Subjective self-reporting measures are used to demonstrate outcomes such as decreases in stress and anxiety. While many massage studies rely on self-reporting questionnaires for these outcomes, some researchers in the field are seeking a more objectively measurable tool for evaluating changes in subjects receiving massage. This research study had several objectives: evaluating a specific tool to assess the energetic changes a client undergoes during a massage session; evaluating the physical, psychological and emotional effects of massage using standard self-reporting methods; and determining the correlation of gas discharge visualization (GDV) parameters with traditional self-reporting outcome measures. The researchers use the term "bioenergetics effects" to describe this change many experience as a result of the massage.
The researchers describe GDV measurement as a means of "electrophoton capture" (EPC) suggesting, "The GDV uses modern optics, electronics and computer processing for analyzing photon emissions stimulated by a pulsed electromagnetic field." The authors theorize that the energy emitted from a person can indicate the individual's bioenergetic field. Thus, it should be able to be measured and quantified. The theory is that the energy photons represent the dynamic bioenergy of the person and the image represents their energy field. The image is capturing the displacement of gas particles emitting from the subject, either from fingertips or a full body projection. It is theorized that the emissions represent the level and balance of energy flow in the meridians, but it is important to note that the authors state, "GDV measures are not very well defined regarding their meaning." Although this device is widely known to measure these discharge levels, the mechanism remains unclear.
The research question explored by these authors is whether or not the GDV imaging pre- and post-massage correlates with self-reported changes of the client's physical, emotional and energetic experience as a result of the massage to examine the feasibility of using such an innovative measure to evaluate whole person outcomes associated with massage. There were 23 research subjects and inclusion criteria focused on healthy subjects who had received massage in the past. Four massage therapists provided massage to participants, each with at least five years of professional experience and each therapist was trained in the Swedish protocol used in this study.
The GDV measurements were used as a dependent variable, i.e., did the measurements change in response to the massage the subjects received. The GDV measurements were taken from the fingertips of the subjects. Therefore, the massage did not include the hand to avoid the measurements being effected by application of lotion used in the treatment. GDV electrophotography was used to assess the bioenergetics whole person effects of massage therapy. The authors explain the 16 parameter measurements of the full-body assessment used in the study. Briefly, there are 16 areas of the body emitting photons and these are captured by the device then analyzed for strength and symmetry of signals.
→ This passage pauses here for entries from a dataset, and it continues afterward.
Lemma item_ok dstlen h h' t rest st :
  follows h st -> Z.of_nat (length (out st)) < dstlen -> token_ok t -> expand h t = Some h' ->
  Z.land (flags st) 1 = flag t -> src st = token_bytes (Z.of_nat (length h)) t ++ rest ->
  exists res, lzss_item dstlen st = Some res /\ reaches dstlen h' (flags st) rest res.
Proof.
  intros Hst Hlen Ht Hex Hfl Hsrc. unfold lzss_item. rewrite Hfl, Hsrc. destruct t as [c|d l]; cbn [flag token_bytes app].
  - injection Hex as <-. rewrite decide_True by done. by apply (emit_ok dstlen h c (set_src st rest)).
  - rewrite decide_False by lia. destruct Ht as [Hd Hl]. cbv zeta.
    pose proof (Z.mod_pos_bound (Z.of_nat (length h) - d) 4096 ltac:(lia)) as Hp.
    destruct (match_bytes _ l Hp Hl) as [-> ->]. replace (l - 1 + 1) with l by lia.
    apply (copy_loop_ok (Z.to_nat l) dstlen d _ 0 h h' (set_src st rest)); try done.
    by rewrite Z.add_0_r, Z.mod_mod.
Qed.

(** ** The flags *)

Lemma flag_range t : 0 <= flag t <= 1.
Proof. destruct t; simpl; lia. Qed.

Lemma flag_byte_range ts : 0 <= flag_byte ts < 2 ^ Z.of_nat (length ts).
Proof.
  induction ts as [|t ts IH]; [done|]. cbn [flag_byte foldr length]. fold (flag_byte ts).
  rewrite Nat2Z.inj_succ, Z.pow_succ_r by lia. pose proof (flag_range t). lia.
Qed.

(** The flags when [k] of the tokens that are covered are left, [ts] being the
    tokens to come. *)
Definition flags_at (k : nat) (ts : list token) : Z := flag_byte (take k ts) + 255 * 2 ^ Z.of_nat k.

Lemma flags_at_bits k t ts :
  (1 <= k <= 8)%nat ->
  Z.land (flags_at k (t :: ts)) 1 = flag t /\ Z.shiftr (flags_at k (t :: ts)) 1 = flags_at (k - 1) ts.
Proof.
  intros Hk. destruct k as [|k]; [lia|]. unfold flags_at. cbn [take flag_byte foldr]. fold (flag_byte (take k ts)).
  rewrite Nat2Z.inj_succ, Z.pow_succ_r, Nat.sub_succ, Nat.sub_0_r by lia. pose proof (flag_range t) as Hf.
  replace (flag t + 2 * flag_byte (take k ts) + 255 * (2 * 2 ^ Z.of_nat k))
    with (flag t + (flag_byte (take k ts) + 255 * 2 ^ Z.of_nat k) * 2) by lia. split.
  - change 1 with (Z.ones 1) at 1. rewrite Z.land_ones by lia. change (2 ^ 1) with 2. rewrite Z.mod_add by lia. apply Z.mod_small. lia.
  - rewrite Z.shiftr_div_pow2 by lia. change (2 ^ 1) with 2. rewrite Z.div_add by lia. rewrite Z.div_small by lia. lia.
Qed.

Lemma land_256 x : Z.land x 256 = 0 <-> (x / 256) mod 2 = 0.
Proof.
  assert (Z.testbit x 8 = Z.odd (x / 256)) as Hbit
    by (rewrite Z.testbit_odd, Z.shiftr_div_pow2 by lia; done).
  rewrite Zmod_odd, <-Hbit. change 256 with (2 ^ 8). split.
  - intros H0. apply (f_equal (fun y => Z.testbit y 8)) in H0.
    rewrite Z.land_spec, Z.bits_0, Z.pow2_bits_true, andb_true_r in H0 by lia. by rewrite H0.
  - intros H0. apply Z.bits_inj'. intros n Hn. rewrite Z.land_spec, Z.bits_0, Z.pow2_bits_eqb by lia.
    destruct (Z.eqb_spec 8 n) as [<-|]; [|apply andb_false_r]. by destruct (Z.testbit x 8).
Qed.

(** The bit that says whether flags are left. *)
Lemma flags_at_count k ts : (k <= 8)%nat -> Z.land (flags_at k ts) 256 = 0 <-> k = 0%nat.
Proof.
  intros Hk. unfold flags_at. pose proof (flag_byte_range (take k ts)) as Hr. rewrite length_take in Hr.
  assert (flag_byte (take k ts) < 2 ^ Z.of_nat k) as Hlt.
  { eapply Z.lt_le_trans; [apply Hr|]. apply Z.pow_le_mono_r; lia. }
  rewrite land_256. destruct k as [|[|[|[|[|[|[|[|[|k]]]]]]]]]; try lia; simpl Z.of_nat in *; simpl Z.pow in *;
    (split; [|try done]); intros; try done; Z.to_euclidean_division_equations; lia.
Qed.

(** ** The whole stream *)

Lemma expand_prefix h t h' : expand h t = Some h' -> h `prefix_of` h'.
Proof. destruct t; simpl; [intros [= <-]; by apply prefix_app_r|apply copy_back_prefix]. Qed.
Each subject was given one 50-minute full-body Swedish massage according to the protocol. The questionnaires and GDV measurements were taken before and after the massage. The subjects were asked to self-report items on Visual Analog Scales, including pain, muscle tension and stress at several time points, two before the massage and two after the massage. The data shows a statistically significant change in self-reported levels of pain, stress and muscle tensions and some quantitative changes in the bioenergetics field.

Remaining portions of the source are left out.